Nour démonte l’ordinateur tant au sens propre qu’au sens figuré pour illustrer un univers métaphorique inspiré par Lewis Carroll, où l’humain, absorbé par la machine, devient un des nombreux éléments qui la composent. De son côté, Mootaz Nouili fait de la couleur un langage, en explorant ses nuances, ses vibrations et ses éclats qui ont façonné l’esthétique des années 90. Dans son travail, elle se présente de manière abstraite, se décomposant en pixels, ces petites unités de lumière qui forment toute image numérique, afin d’évoquer une époque où la technologie a commencé à redéfinir notre rapport à l’image.

Chaque teinte semble ainsi raviver la mémoire chromatique d’un temps révolu, celui des premiers écrans et des palettes saturées. En photographie, plusieurs propositions remarquables émergent, telles que celle d’Amira Chihaoui, qui explore la tension entre le numérique et l’analogique. En établissant un dialogue entre deux époques au moyen de procédés numériques, elle crée une mémoire recomposée et questionne la trace, la reproduction et l’illusion, allant jusqu’à matérialiser un artefact du temps. Par ailleurs, Abdelhakim Guerfel revisite les années 90 à travers sa série sépia « Still Blooming », présentant un ensemble d’éléments et de fragmentations métonymiques.

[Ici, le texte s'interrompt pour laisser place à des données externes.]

Fixpoint depths_loop {E} (fuel : nat) (a : Arena) (queue : list NodeIndex) : outcome E Arena :=
  match fuel with
  | O => Hang
  | S fuel' =>
    match queue with
    | [] => Ok a
    | current :: queue' =>
        n ← node a current;
        a ← fold_outcome (λ a c, d ← u32_add (depth n) 1; node_mut a c (with_depth d)) a (children n);
        depths_loop fuel' a (queue' ++ children n)
    end
  end.

Definition recalculate_depths {E} (t : MatrixTree) (start_idx : NodeIndex) : outcome E MatrixTree :=
  n ← node (arena t) start_idx;
  parent_depth ← match parent n with
               | Some p => np ← node (arena t) p; Ok (depth np)
               | None => Ok 0%N
               end;
  d ← match parent n with Some _ => u32_add parent_depth 1 | None => Ok 0%N end;
  a ← node_mut (arena t) start_idx (with_depth d);
  a ← depths_loop (loop_fuel a) a [start_idx];
  Ok (with_arena t a).

Fixpoint relocations_loop {E} (fuel : nat) (t : MatrixTree) (before : gmap NodeIndex (Uuid * nat * N))
  (queue : list NodeIndex) (moved : list Relocation) : outcome E (list Relocation) :=
  match fuel with
  | O => Hang
  | S fuel' =>
    match queue with
    | [] => Ok moved
    | current :: queue' =>
        now ← placement_of t current;
        n ← node (arena t) current;
        let moved := if bool_decide (before !! current ≠ Some now)
                     then moved ++ [mkRelocation (user_id n) now.1.1 now.1.2 now.2] else moved in
        s ← expect (slots t !! current);
        relocations_loop fuel' t before (queue' ++ omap id s) moved
    end
  end.

Definition relocations_from {E} (t : MatrixTree) (start : NodeIndex) (before : gmap NodeIndex (Uuid * nat * N))
  : outcome E (list Relocation) :=
  relocations_loop (loop_fuel (arena t)) t before [start] [].

(** A remaining child goes to a free slot of the promoted node, or else to the
    first free slot under it. *)
Definition reposition (promoted_idx : NodeIndex) (promoted_user_id : Uuid) (st : MatrixTree * list Uuid)
  (child : NodeIndex) : outcome TreeError (MatrixTree * list Uuid) :=
  let '(t, ids) := st in
  s ← expect (slots t !! promoted_idx);
  t ← match first_free s with
    | Some slot_pos =>
        t ← set_slot t promoted_idx slot_pos (Some child);
        a ← node_mut (arena t) child (with_parent (Some promoted_idx));
        Ok (with_arena t a)
    | None =>
        found ← find_spillover_slot t promoted_idx;
        '(target_parent, target_pos) ← ok_or found (SubtreeFull promoted_user_id);
        t ← set_slot t target_parent target_pos (Some child);
        t ← rebuild_children t target_parent;
        a ← node_mut (arena t) child (with_parent (Some target_parent));
        Ok (with_arena t a)
    end;
  n ← node (arena t) child;
  Ok (t, ids ++ [user_id n]).

Definition remove_promote_earliest (t : MatrixTree) (idx : NodeIndex) (u : Uuid)
  : outcome TreeError (MatrixTree * RemovalResult) :=
  n ← node (arena t) idx;
  parent_idx ← expect (parent n);
  parent_slot_pos ← find_slot_position t parent_idx idx;
  child_slots ← expect (slots t !! idx);
  let occupied_children := omap id child_slots in
  if bool_decide (occupied_children = []) then
  '(t, moved) ← detach_and_tombstone t idx u parent_idx parent_slot_pos;
  Ok (t, mkRemoval u None [] [] [] moved)
  else
  earliest ← fold_outcome (earlier (arena t)) None occupied_children;
  '(promoted_idx, _) ← expect earliest;
  np ← node (arena t) promoted_idx;
  let promoted_user_id := user_id np in
  let remaining := filter (λ c, c ≠ promoted_idx) occupied_children in
  ds ← descendants t idx;
  before ← map_outcome (λ d, p ← placement_of t d; Ok (d, p)) ds;
  let before : gmap NodeIndex (Uuid * nat * N) := list_to_map before in
  promoted_slot_pos ← find_slot_position t idx promoted_idx;
  t ← set_slot t idx promoted_slot_pos None;
  t ← set_slot t parent_idx parent_slot_pos (Some promoted_idx);
  t ← rebuild_children t parent_idx;
  a ← node_mut (arena t) promoted_idx (with_parent (Some parent_idx));
  let t := with_arena t a in
  '(t, ids) ← fold_outcome (reposition promoted_idx promoted_user_id) (t, []) remaining;
  t ← rebuild_children t promoted_idx;
  n ← node (arena t) idx;
  a ← match sponsor n with
      | Some s => node_mut (arena t) s (with_sponsored (filter (λ c, c ≠ idx)))
      | None => Ok (arena t)
      end;
  '(a, moved) ← reparent_sponsored a [idx];
  let a := with_index (delete u) a in
  a ← tombstone a idx;
  let t := with_slots (with_arena t a) (delete idx (slots t)) in
  t ← recalculate_depths t promoted_idx;
  relocated ← relocations_from t promoted_idx before;
  Ok (t, mkRemoval u (Some promoted_user_id) ids [] relocated moved).

Definition tank_entry {E} (a : Arena) (idx : NodeIndex) : outcome E HoldingTankEntry :=
  n ← node a idx;
  s ← match sponsor n with
    | Some s => ns ← node a s; Ok (Some (user_id ns))
    | None => Ok None
    end;
  Ok (mkEntry (user_id n) s (enrolled_at n)).

(** Cut a removed node from the list of a sponsor that stays. *)
Definition cut_sponsor {E} (a : Arena) (removed_set : list NodeIndex) (s : option NodeIndex) (idx : NodeIndex)
  : outcome E Arena :=
  match s with
  | Some s => if bool_decide (s ∈ removed_set) then Ok a
            else node_mut a s (with_sponsored (filter (λ c, c ≠ idx)))
  | None => Ok a
  end.

Definition clear_descendant (removed_set : list NodeIndex) (t : MatrixTree) (d : NodeIndex) : outcome TreeError MatrixTree :=
  n ← node (arena t) d;
  a ← cut_sponsor (arena t) removed_set (sponsor n) d;
  n ← node a d;
  let a := with_index (delete (user_id n)) a in
  a ← tombstone a d;
  Ok (with_slots (with_arena t a) (delete d (slots t))).

Definition remove_to_holding_tank (t : MatrixTree) (idx : NodeIndex) (u : Uuid)
  : outcome TreeError (MatrixTree * RemovalResult) :=
  n ← node (arena t) idx;
  parent_idx ← expect (parent n);
  parent_slot_pos ← find_slot_position t parent_idx idx;
  removed_set ← removal_set t idx HoldingTank;
  let ds := drop 1 removed_set in
  '(a, moved) ← reparent_sponsored (arena t) removed_set;
  entries ← map_outcome (tank_entry a) ds;
  n ← node a idx;
  own ← tank_entry a idx;
  let entries := entries ++ [mkEntry u (he_sponsor_user_id own) (he_enrolled_at own)] in
  let t := with_tank (with_arena t a) (holding_tank t ++ entries) in
  t ← fold_outcome (clear_descendant removed_set) t ds;
  a ← cut_sponsor (arena t) removed_set (sponsor n) idx;
  t ← set_slot (with_arena t a) parent_idx parent_slot_pos None;
  t ← rebuild_children t parent_idx;
  let a := with_index (delete u) (arena t) in
  a ← tombstone a idx;
  Ok (with_slots (with_arena t a) (delete idx (slots t)),
    mkRemoval u None [] (he_user_id <$> entries) [] moved).

Definition remove_node (t : MatrixTree) (u : Uuid) (mode : PruningMode) : outcome TreeError (MatrixTree * RemovalResult) :=
  check_remove_node t u mode;;
  idx ← resolve (arena t) u;
  match mode with
  | PromoteEarliest => remove_promote_earliest t idx u
  | HoldingTank => remove_to_holding_tank t idx u
  end.

(** ** The holding tank *)

Definition get_holding_tank (t : MatrixTree) (sponsor_id : option Uuid) : list HoldingTankEntry :=
  match sponsor_id with
  | Some id => filter (λ e, he_sponsor_user_id e = Some id) (holding_tank t)
  | None => holding_tank t
  end.

Definition place_from_tank (t : MatrixTree) (u parent_id : Uuid) (position : nat) : outcome TreeError MatrixTree :=
  check_user_id u;;
  refuse_if (N.to_nat (width t) <=? position)%nat (PositionOutOfRange parent_id position (N.to_nat (width t)));;
  parent_idx ← resolve (arena t) parent_id;
  parent_slots ← expect (slots t !! parent_idx);
  s ← expect (parent_slots !! position);
  refuse_if (bool_decide (is_Some s)) (PositionOccupied parent_id position);;
  '(tank_pos, entry) ← ok_or (list_find (λ e, he_user_id e = u) (holding_tank t)) (UserNotInHoldingTank u);
  match he_sponsor_user_id entry with
  | Some sponsor_id => refuse_if (in_tank t sponsor_id) (SponsorInHoldingTank u sponsor_id)
  | None => Ok ()
  end;;
  let t := with_tank t (delete tank_pos (holding_tank t)) in
  let sponsor_idx := id ← he_sponsor_user_id entry; index (arena t) !! id in
  '(t, _) ← place t u parent_idx position sponsor_idx (he_enrolled_at entry);
  Ok t.

(** ** Queries *)

Definition slot_position (idx : NodeIndex) (s : list (option NodeIndex)) (tp : TreePosition) : TreePosition :=
  match list_find (λ o, o = Some idx) s with
  | Some (p, _) => Binary.Binary.with_position p tp
  | None => tp
  end.

Definition count_slot {E} (a : Arena) (counts : gmap nat nat) (e : nat * option NodeIndex) : outcome E (gmap nat nat) :=
  count ← match e.2 with Some c => count_subtree a c | None => Ok 0 end;
  Ok (<[e.1 := count]> counts).

Definition get_position (t : MatrixTree) (u : Uuid) : outcome TreeError TreePosition :=
  idx ← resolve (arena t) u;
  pos ← Arena.get_position (arena t) idx;
  n ← node (arena t) idx;
  pos ← match parent n with
      | Some p => s ← expect (slots t !! p); Ok (slot_position idx s pos)
      | None => Ok pos
      end;
  node_slots ← expect (slots t !! idx);
  counts ← fold_outcome (count_slot (arena t)) ∅ (enumerate node_slots);
  Ok (Binary.Binary.with_counts counts pos).

Definition branch_slot (t : MatrixTree) (u : Uuid) (position : nat) : outcome TreeError (option NodeIndex) :=
  idx ← resolve (arena t) u;
  node_slots ← expect (slots t !! idx);
  refuse_if (N.to_nat (width t) <=? position)%nat (PositionOutOfRange u position (N.to_nat (width t)));;
  expect (node_slots !! position).

Definition get_branch (t : MatrixTree) (u : Uuid) (position : nat) : outcome TreeError (list Node) :=
  s ← branch_slot t u position;
  match s with
  | Some child_idx => collect_subtree (arena t) child_idx
  | None => Ok []
  end.

Definition count_branch (t : MatrixTree) (u : Uuid) (position : nat) : outcome TreeError nat :=
  s ← branch_slot t u position;
  match s with
  | Some child_idx => count ← count_subtree (arena t) child_idx; Ok (1 + count)
  | None => Ok 0
  end.
End Matrix.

Ses compositions minimalistes prennent l’apparence d’abstractions poétiques, où l’image devient une matière de mémoire, empreinte d’un passé évanescent et fragile. Cette quatrième édition du Prix des jeunes artistes s’est conclue par l’attribution de trois distinctions : Premier prix : Chaïma Ben Slimen, Deuxième prix : Nour Touati, Troisième prix : Ehssen Driss.